Unfortunately, there may not always be room for blogging about beer. Ron and I have both been very busy with our respective lives, hence our apparent absence.
However, I’ve been able to do some “back-end” type work on the site to make it a bit better.
First, we’re now running WordPress 2.3.1, the (as of this writing) latest version. I also got all of the plugins we use updated to their latest versions as well.
One new one, that I’m a little sorry I had to add, is reCAPTCHA.
I’m sure you already know what a CAPTCHA is, but the stupidly simple description is the squiggly letters you need to enter when filling out a form to prove that you’re not a ‘bot.

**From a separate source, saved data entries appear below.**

(* ===== verification/RbtreeSpec.v ===== *)
(** * The trees of the object store: lemmas

    The tree that the nodes in memory form, with a focus: a subtree and the path
    above it.  Each step of the code is a step between such trees. *)

From S2P Require Import Prelude Rbtree.

(** What the addresses of a focused tree being different says. *)
Ltac nodup :=
  repeat match goal with
  | H : NoDup ((_ ++ _) ++ _) |- _ => rewrite <- app_assoc in H
  | H : NoDup ((_ :: _) ++ _) |- _ => rewrite <- app_comm_cons in H
  | H : NoDup (_ :: _) |- _ => rewrite NoDup_cons in H
  | H : NoDup (_ ++ _) |- _ => rewrite NoDup_app in H
  | H : _ ∉ _ :: _ |- _ => rewrite not_elem_of_cons in H
  | H : _ ∉ _ ++ _ |- _ => rewrite not_elem_of_app in H
  | H : _ ∧ _ |- _ => destruct H
  end.
(** That the addresses of a part are none of others. *)
Ltac apart :=
  let b := fresh "b" in let Hb := fresh "Hb" in
  intros b Hb; repeat match goal with H : ∀ x, x ∈ ?A → x ∉ _, Hb : b ∈ ?A |- _ => specialize (H b Hb) end; nodup;
  repeat match goal with
  | |- _ ∧ _ => split
  | |- b ≠ _ => intros ->; contradiction
  | |- b ∉ _ :: _ => rewrite not_elem_of_cons
  | |- b ∉ _ ++ _ => rewrite not_elem_of_app
  | |- b ∉ ?B => first [assumption | let Hc := fresh in intros Hc; match goal with H : ∀ x, x ∈ B → x ∉ _ |- _ => specialize (H b Hc); nodup; contradiction end]
  end.

(** Both sides list the same keys and values. *)
Ltac in_order := cbn; repeat (rewrite <- app_assoc; cbn); reflexivity.

Section tree.
Context {V : Type}.
Implicit Types (h : gmap Z (node V)) (s : rbtree V) (a n : Z) (D : gset Z).

Inductive tree := E | N (a : Z) (c : color) (l : tree) (k : Z) (v : V) (r : tree).

Definition is_E (t : tree) : bool := match t with E => true | N _ _ _ _ _ _ => false end.
Definition tcolor (t : tree) : color := match t with E => BLACK | N _ c _ _ _ _ => c end.
Definition addr (t : tree) : Z := match t with E => 0 | N a _ _ _ _ _ => a end.
Fixpoint addrs (t : tree) : list Z := match t with E => [] | N a _ l _ _ r => a :: addrs l ++ addrs r end.
Fixpoint inord (t : tree) : list (Z * V) := match t with E => [] | N _ _ l k v r => inord l ++ (k, v) :: inord r end.

(** A node whose left, or right, child is the focus. *)
Inductive frame := FL (a : Z) (c : color) (k : Z) (v : V) (r : tree) | FR (a : Z) (c : color) (l : tree) (k : Z) (v : V).
Abbreviation path := (list frame).
Implicit Types (t l r : tree) (f : frame) (p : path).

Definition f_addr f : Z := match f with FL a _ _ _ _ => a | FR a _ _ _ _ => a end.
Definition f_color f : color := match f with FL _ c _ _ _ => c | FR _ c _ _ _ => c end.
Definition f_other f : tree := match f with FL _ _ _ _ r => r | FR _ _ l _ _ => l end.
Definition fill f t : tree := match f with FL a c k v r => N a c t k v r | FR a c l k v => N a c l k v t end.
Fixpoint plug p t : tree := match p with [] => t | f :: p => plug p (fill f t) end.
Definition up p : Z := match p with [] => 0 | f :: _ => f_addr f end.
Definition f_node f (x u : Z) : node V :=
  match f with FL _ c k v r => Node k v x (addr r) u c | FR _ c l k v => Node k v (addr l) x u c end.
Definition faddrs f : list Z := f_addr f :: addrs (f_other f).
Fixpoint paddrs p : list Z := match p with [] => [] | f :: p => faddrs f ++ paddrs p end.

Fixpoint repr h (u : Z) t : Prop :=
  match t with
  | E => True
  | N a c l k v r => a ≠ 0 ∧ h !! a = Some (Node k v (addr l) (addr r) u c) ∧ repr h a l ∧ repr h a r
  end.

Fixpoint rpath h (rt : Z) p (x : Z) : Prop :=
  match p with
  | [] => rt = x
  | f :: p => f_addr f ≠ 0 ∧ h !! f_addr f = Some (f_node f x (up p)) ∧ repr h (f_addr f) (f_other f) ∧ rpath h rt p (f_addr f)
  end.

(** The memory of [s] is the tree [plug p t] and other nodes; all nodes are at [D]. *)
Record zip D s p t : Prop := {
  z_path : rpath (nodes s) (root s) p (addr t);
  z_tree : repr (nodes s) (up p) t;
  z_nd : NoDup (addrs t ++ paddrs p);
  z_dom : dom (nodes s) = D
}.

Lemma addrs_fill f p t : addrs (fill f t) ++ paddrs p ≡ₚ addrs t ++ paddrs (f :: p).
Proof. destruct f; cbn; rewrite <- ?app_assoc; cbn; solve_Permutation. Qed.

Lemma zip_up D s f p t : zip D s (f :: p) t ↔ zip D s p (fill f t).
Proof.
  pose proof (addrs_fill f p t) as Hp.
  split; intros [Hr Ht Hn Hd]; (constructor; [| |by (rewrite Hp || rewrite <- Hp)|done]); destruct f; cbn in *; destruct_and!; auto.
Qed.

Lemma zip_plug D s p t : zip D s p t ↔ zip D s [] (plug p t).
Proof. revert t. induction p as [|f p IH]; intros t; cbn; [done|]. by rewrite zip_up, IH. Qed.

Lemma repr_frame h u t a x : a ∉ addrs t → repr (<[a := x]> h) u t ↔ repr h u t.
Proof.
  revert u. induction t as [|b c l IHl k v r IHr]; intros u Ha; cbn in *; [done|]. rewrite not_elem_of_cons, not_elem_of_app in Ha. destruct_and!.
  by rewrite lookup_insert_ne, IHl, IHr by done.
Qed.

Lemma repr_frame_del h u t a : a ∉ addrs t → repr (delete a h) u t ↔ repr h u t.
Proof.
  revert u. induction t as [|b c l IHl k v r IHr]; intros u Ha; cbn in *; [done|]. rewrite not_elem_of_cons, not_elem_of_app in Ha. destruct_and!.
  by rewrite lookup_delete_ne, IHl, IHr by done.
Qed.

Lemma rpath_frame h rt p y a x : a ∉ paddrs p → rpath (<[a := x]> h) rt p y ↔ rpath h rt p y.
Proof.
  revert y. induction p as [|f p IH]; intros y Ha; cbn in *; [done|]. rewrite not_elem_of_cons, not_elem_of_app in Ha. destruct_and!.
  by rewrite lookup_insert_ne, repr_frame, IH by done.
Qed.

Lemma rpath_frame_del h rt p y a : a ∉ paddrs p → rpath (delete a h) rt p y ↔ rpath h rt p y.
Proof.
  revert y. induction p as [|f p IH]; intros y Ha; cbn in *; [done|]. rewrite not_elem_of_cons, not_elem_of_app in Ha. destruct_and!.
  by rewrite lookup_delete_ne, repr_frame_del, IH by done.
Qed.

(** ** Steps of the code *)

Lemma wp_get_node {A} (g : node V → A) n x s Q : nodes s !! n = Some x → Q (g x) s → wp (get g n) s Q.
Proof. intros E HQ. unfold wp, get. mrun. by rewrite E. Qed.

Lemma wp_put (g : node V → node V) n x s Q : nodes s !! n = Some x → Q tt (RbTree (root s) (<[n := g x]> (nodes s))) → wp (put g n) s Q.
Proof. intros E HQ. unfold put. apply wp_bind. eapply wp_get_node; [done|]. done. Qed.

Lemma repr_at h u t : repr h u t → t ≠ E → ∃ a c l k v r, t = N a c l k v r ∧ a ≠ 0 ∧ h !! a = Some (Node k v (addr l) (addr r) u c).
Proof. destruct t as [|a c l k v r]; [done|]. intros (? & ? & _) _. by exists a, c, l, k, v, r. Qed.

Lemma zip_at D s p a c l k v r : zip D s p (N a c l k v r) → a ≠ 0 ∧ nodes s !! a = Some (Node k v (addr l) (addr r) (up p) c).
Proof. by intros [_ (? & ? & _) _ _]. Qed.

Lemma zip_frame D s f p t : zip D s (f :: p) t → f_addr f ≠ 0 ∧ nodes s !! f_addr f = Some (f_node f (addr t) (up p)).
Proof. by intros [(? & ? & _) _ _ _]. Qed.

Lemma addr_zero D s p t : zip D s p t → (addr t =? 0) = is_E t.
Proof.
  intros Hz. destruct t as [|a c l k v r]; [done|]. destruct (zip_at _ _ _ _ _ _ _ _ _ Hz) as [? _]. cbn. by apply Z.eqb_neq.
Qed.

Lemma wp_node_color D s p t Q : zip D s p t → Q (tcolor t) s → wp (node_color (addr t)) s Q.
Proof.
  intros Hz HQ. unfold node_color. rewrite (addr_zero _ _ _ _ Hz). destruct t as [|a c l k v r]; cbn; [done|].
  destruct (zip_at _ _ _ _ _ _ _ _ _ Hz) as [? E]. by eapply wp_get_node.
Qed.

Lemma repr_ext h h' u t : (∀ b, b ∈ addrs t → h' !! b = h !! b) → repr h u t → repr h' u t.
Proof.
  revert u. induction t as [|b c l IHl k v r IHr]; intros u He; cbn in *; [done|]. intros (? & E & ? & ?).
  split_and!; [done|rewrite He by set_solver; done|apply IHl; set_solver|apply IHr; set_solver].
Qed.

Lemma rpath_ext h h' rt p y : (∀ b, b ∈ paddrs p → h' !! b = h !! b) → rpath h rt p y → rpath h' rt p y.
Proof.
  revert y. induction p as [|f p IH]; intros y He; cbn in *; [done|]. intros (? & E & Hr & ?).
  split_and!; [done|rewrite He by set_solver; done|eapply repr_ext; [|done]; set_solver|apply IH; set_solver].
Qed.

Unfortunately, comment spam is an issue. We have, for some time, been using the double-layer of Akismet and Bad Behavior to prevent comment spam from getting through. However, every once in a while a legitimate comment gets flagged as spam. So, I need to go through the collected spam now and again to pull the nuggets out of the filth.
As Hop Talk has gotten more popular, however, we’ve attracted more spammers. So, in an effort to slow them down, I’ve added reCAPTCHA. It has the features that a good CAPTCHA should have: an audio option for vision-impaired users and an easy way to generate a new one if the one displayed is too unreadable, but also offers the added benefit of helping digitize physical books into electronic form.
To archive human knowledge and to make information more accessible to the world, multiple projects are currently digitizing physical books that were written before the computer age. The book pages are being photographically scanned, and then, to make them searchable, transformed into text using “Optical Character Recognition” (OCR). The transformation into text is useful because scanning a book produces images, which are difficult to store on small devices, expensive to download, and cannot be searched. The problem is that OCR is not perfect.
reCAPTCHA improves the process of digitizing books by sending words that cannot be read by computers to the Web in the form of CAPTCHAs for humans to decipher. More specifically, each word that cannot be read correctly by OCR is placed on an image and used as a CAPTCHA. This is possible because most OCR programs alert you when a word cannot be read correctly.
So, while I regret having to put a barrier, even an easily surmountable one, before our dear readers, at least it helps expand access to human knowledge. If you have problems with it, please let us know via our Contact form. (It also has a CAPTCHA, but it’s of a different variety.)
Enough with the administrivia. Let’s get back to the beer!
Comments
Testing, testing, 1,2,3…
It works!
Just to ease your worries, I don’t mind using reCAPTCHA to comment.
It’s easy to read the words and doesn’t take long to type them.
There are some other captcha-type services that skew the words so badly it takes me a couple tries to get it right.
I shifted to the same system and what it now attracts are Romanian manual spammers. You have to ID them as spam but, inexplicably, the idiots use the same names for themselves so I now catch about 95% of their stuff.
Almost everything I get nowadays is from Russia or China.
I’m glad it’s not too burdensome. I’d still prefer not to have it.
Now, if I can just figure out a way for it to not display to me or to my regular commenters.
I will probably have to go this route as well. I am about to hit my 200,000th spam. Give an update if you have any problems with it.